Most likely everyone knows what polyester is. But what exactly is it other than a type of fabric used for soft and comfortable bedding? Where did it come from, how long has it been around and who discovered it?
We all know the advantages of polyester. It is hypoallergenic and a huge asset in bedding material for those who suffer from allergies. And many times it is also wrinkle resistant. So it is also easy to care for and keep looking fresh in our over-busy society where we are looking for products that can be kept nice looking without a lot of time and effort – labor-saving products wherever we can find them.
Not only is it used as a fabric for clothing, it is also used as bedding fabric in sheets, blankets, upholstery and also used as cushioning in decorative pillows and bed pillows, down alternative comforters, as well as other padding.
Fabrics of polyester material are highly stain resistant and for that reason have to be dyed with what is called dispersed dyes. These dyes are water insoluble and are the smallest molecules found in any dye and are the only dyes that can be used effectively. Polyester has properties of strength as well as water resistance and wind resistance qualities.

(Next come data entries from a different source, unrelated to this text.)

(* ===== verification/TopicPipeline.v ===== *)
(** Package [rtt_ros2_topics]: a publishing stream ([Publisher]) and a subscribing
    stream ([Subscription]) of one topic, from the output port of one component to
    the input port of another.

    Between the two is the middleware, which is not part of the repository: it
    carries the messages in the order in which they were published. Both streams
    are created with queues of bounded depth ([Topics.qos_of]): a publisher keeps that
    many messages that have not arrived, a subscription that many that have not been
    taken, and a new message takes the place of the oldest one. Unless the quality of
    service is [reliable] the middleware loses messages on the way besides. The storage
    of the output port is RTT's and arbitrary, but for what [Publisher] assumes. All
    threads move independently: the writing component, the executor of the publisher,
    the middleware, the executor of the subscriber, and the threads that cancel or
    destroy the streams. *)

From S2P Require Import Prelude RclcppAction RttServices RosNode Topics Publisher Subscription.
Local Open Scope list_scope.

Section Pipeline.
Context {T : Type}.
(** As in [Publisher]: the storage of the output port, and whether messages are loaned. *)
Variable push : list T -> T -> list T.
Variable can_loan_messages : bool.
Variable reliable : bool.
(** The policies of the two streams. *)
Variables (out_policy in_policy : ConnPolicy).

Record pipeline := MkPipeline {
  publisher : state (T := T);
  network : list T;  (** published, neither replaced, lost nor arrived *)
  subscription : subscription_state (T := T) }.

Definition pipeline_created : pipeline := MkPipeline Waitable_ctor [] (Running created).

(** What a step of the publisher hands to the middleware. *)
Definition sent (p p' : state (T := T)) : list T := drop (length (published p)) (published p').

(** The publisher's queue with what it publishes. *)
Definition enqueue (n l : list T) : list T := keep_last (depth_of out_policy) (n ++ l).
Arguments enqueue : simpl never.

Definition same_arrivals (s : system (T := T)) (st : subscription_state) : Prop :=
  match st with Running s' => arrived s' = arrived s | Crashed => True end.

Inductive pipeline_step : pipeline -> pipeline -> Prop :=
| PublisherMoves p p' n st : step push can_loan_messages p p' ->
    pipeline_step (MkPipeline p n st) (MkPipeline p' (enqueue n (sent p p')) st)
| NetworkLoses p n n' st : reliable = false -> sublist n' n ->
    pipeline_step (MkPipeline p n st) (MkPipeline p n' st)
| NetworkDelivers p x n s : alive s = true ->
    pipeline_step (MkPipeline p (x :: n) (Running s)) (MkPipeline p n (Running (arrive in_policy x s)))
| SubscriberMoves p n s st : subscription_step in_policy (Running s) st -> same_arrivals s st ->
    pipeline_step (MkPipeline p n (Running s)) (MkPipeline p n st).
Fixpoint legacy_property (p : property D) : property D :=
  match p with
  | PBag ty l => PBag (legacy_name ty) (map (fun e => (e.1, legacy_property e.2)) l)
  | p => p
  end.
Definition legacy (b : bag D) : bag D :=
  MkBag (legacy_name (getType b)) (map (fun e => (e.1, legacy_property e.2)) (items b)).

Lemma find_legacy n (b : bag D) : find_prop n (legacy b) = legacy_property <$> find_prop n b.
Proof.
  unfold find_prop, legacy. cbn [items]. induction (items b) as [|[m p] l IH]; [done|].
  cbn [map list_find fst snd]. destruct (decide (m = n)); [done|].
  destruct (list_find _ l) as [[i e]|], (list_find _ (map _ l)) as [[i' e']|]; done.
Qed.

Lemma get_double_legacy n (b : bag D) : get_double n (legacy b) = get_double n b.
Proof. unfold get_double. rewrite find_legacy. by destruct (find_prop n b) as [[]|]. Qed.

Lemma get_bag_legacy n (b : bag D) : get_bag n (legacy b) = legacy <$> get_bag n b.
Proof. unfold get_bag. rewrite find_legacy. by destruct (find_prop n b) as [[]|]. Qed.

(** A type that is accepted under both names is accepted as before. *)
Ltac same_types :=
  cbn [getType legacy]; unfold legacy_name;
  repeat match goal with
         | |- context [decide (?ty = ?n)] => destruct (decide (ty = n)) as [->|_]; [reflexivity|]
         end; reflexivity.

Lemma VectorComposer_legacy (b : bag D) v : VectorComposer (legacy b) v = VectorComposer b v.
Proof.
  unfold VectorComposer. rewrite !get_double_legacy.
  replace (bool_decide (getType (legacy b) = "MotCon::Vector") || bool_decide (getType (legacy b) = "KDL.Vector"))
    with (bool_decide (getType b = "MotCon::Vector") || bool_decide (getType b = "KDL.Vector")) by same_types.
  done.
Qed.

Lemma is_rotation_legacy (b : bag D) : is_rotation (legacy b) = is_rotation b.
Proof. unfold is_rotation. same_types. Qed.

Lemma compose_Rotation_legacy (b : bag D) r : compose_Rotation (legacy b) r = compose_Rotation b r.
Proof.
  unfold compose_Rotation, or_compose, RPYComposer, EulerZYXComposer, RotationComposer, get_double_or.
  by rewrite is_rotation_legacy, !get_double_legacy.
Qed.

Lemma compose_Twist_legacy (b : bag D) t : compose_Twist (legacy b) t = compose_Twist b t.
Proof.
  unfold compose_Twist. rewrite !get_bag_legacy.
  replace (bool_decide (getType (legacy b) = "KDL.Twist") || bool_decide (getType (legacy b) = "MotCon::Twist"))
    with (bool_decide (getType b = "KDL.Twist") || bool_decide (getType b = "MotCon::Twist")) by same_types.
  destruct (get_bag "vel" b), (get_bag "rot" b); cbn; by rewrite ?VectorComposer_legacy.
Qed.

Lemma compose_Frame_legacy (b : bag D) f : compose_Frame (legacy b) f = compose_Frame b f.
Proof.
  unfold compose_Frame. rewrite !get_bag_legacy.
  replace (bool_decide (getType (legacy b) = "KDL.Frame") || bool_decide (getType (legacy b) = "MotCon::Frame"))
    with (bool_decide (getType b = "KDL.Frame") || bool_decide (getType b = "MotCon::Frame")) by same_types.
  destruct (get_bag "p" b) as [bp|], (get_bag "M" b) as [bM|]; cbn [fmap option_fmap option_map]; [|done..].
  rewrite VectorComposer_legacy. destruct (VectorComposer bp (frame_p f)) as [[] v]; [|done].
  pose proof (compose_Rotation_legacy bM (frame_M f)) as H. unfold compose_Rotation in H. by rewrite H.
Qed.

In 1941 the first patent was issued for a polyester fiber initially named Terylene or Dacron. Nylon fabric was a precursor but was inferior in resilience and toughness. So in the late 1930’s there was an interest to find new synthetic material to exceed the qualities of nylon. Thus emerged the new Dacron material.
John Rex Whinfield was a British chemist born in 1901. He had been an assistant to Charles Cross and Edward Bevan who had earlier worked with viscose rayon in 1892. And in 1924 he began working for Calico Printers Association in Manchester, England as a research chemist.
Whinfield began searching for other alternatives to nylon along with his assistant, James Tennant Dickson, late in the 1930’s. They discovered a way to blend ethylene glythol and terephthalic acid and condense them down to make this new material that could be turned into fibers. They patented their new find in 1941, but there was a war going on at the time and their patent wasn’t made public until 1946 because of secrecy wartime restrictions. For the work of Whinfield, the University of York has honored him by naming their library in their Department of Chemistry after him in his memory.
After his patent, ICI later took off with their own version of the Terylene, and Dupont with their own version of Dacron. It has opened up a wide range of new ideas and products for manufacturing that has triggered the imagination of people all over the world. With new discoveries in waterproofing properties, it has now expanded to the production of bottles, plastic transparent wrap, high quality wood finish that seals the grain and gives a high sheen, and many other products.
So it has turned out that Whinfield has opened up a whole new realm of discovery in his quest for a better fabric. The world has found multiple spin-off uses from this synthetic polyester fabric.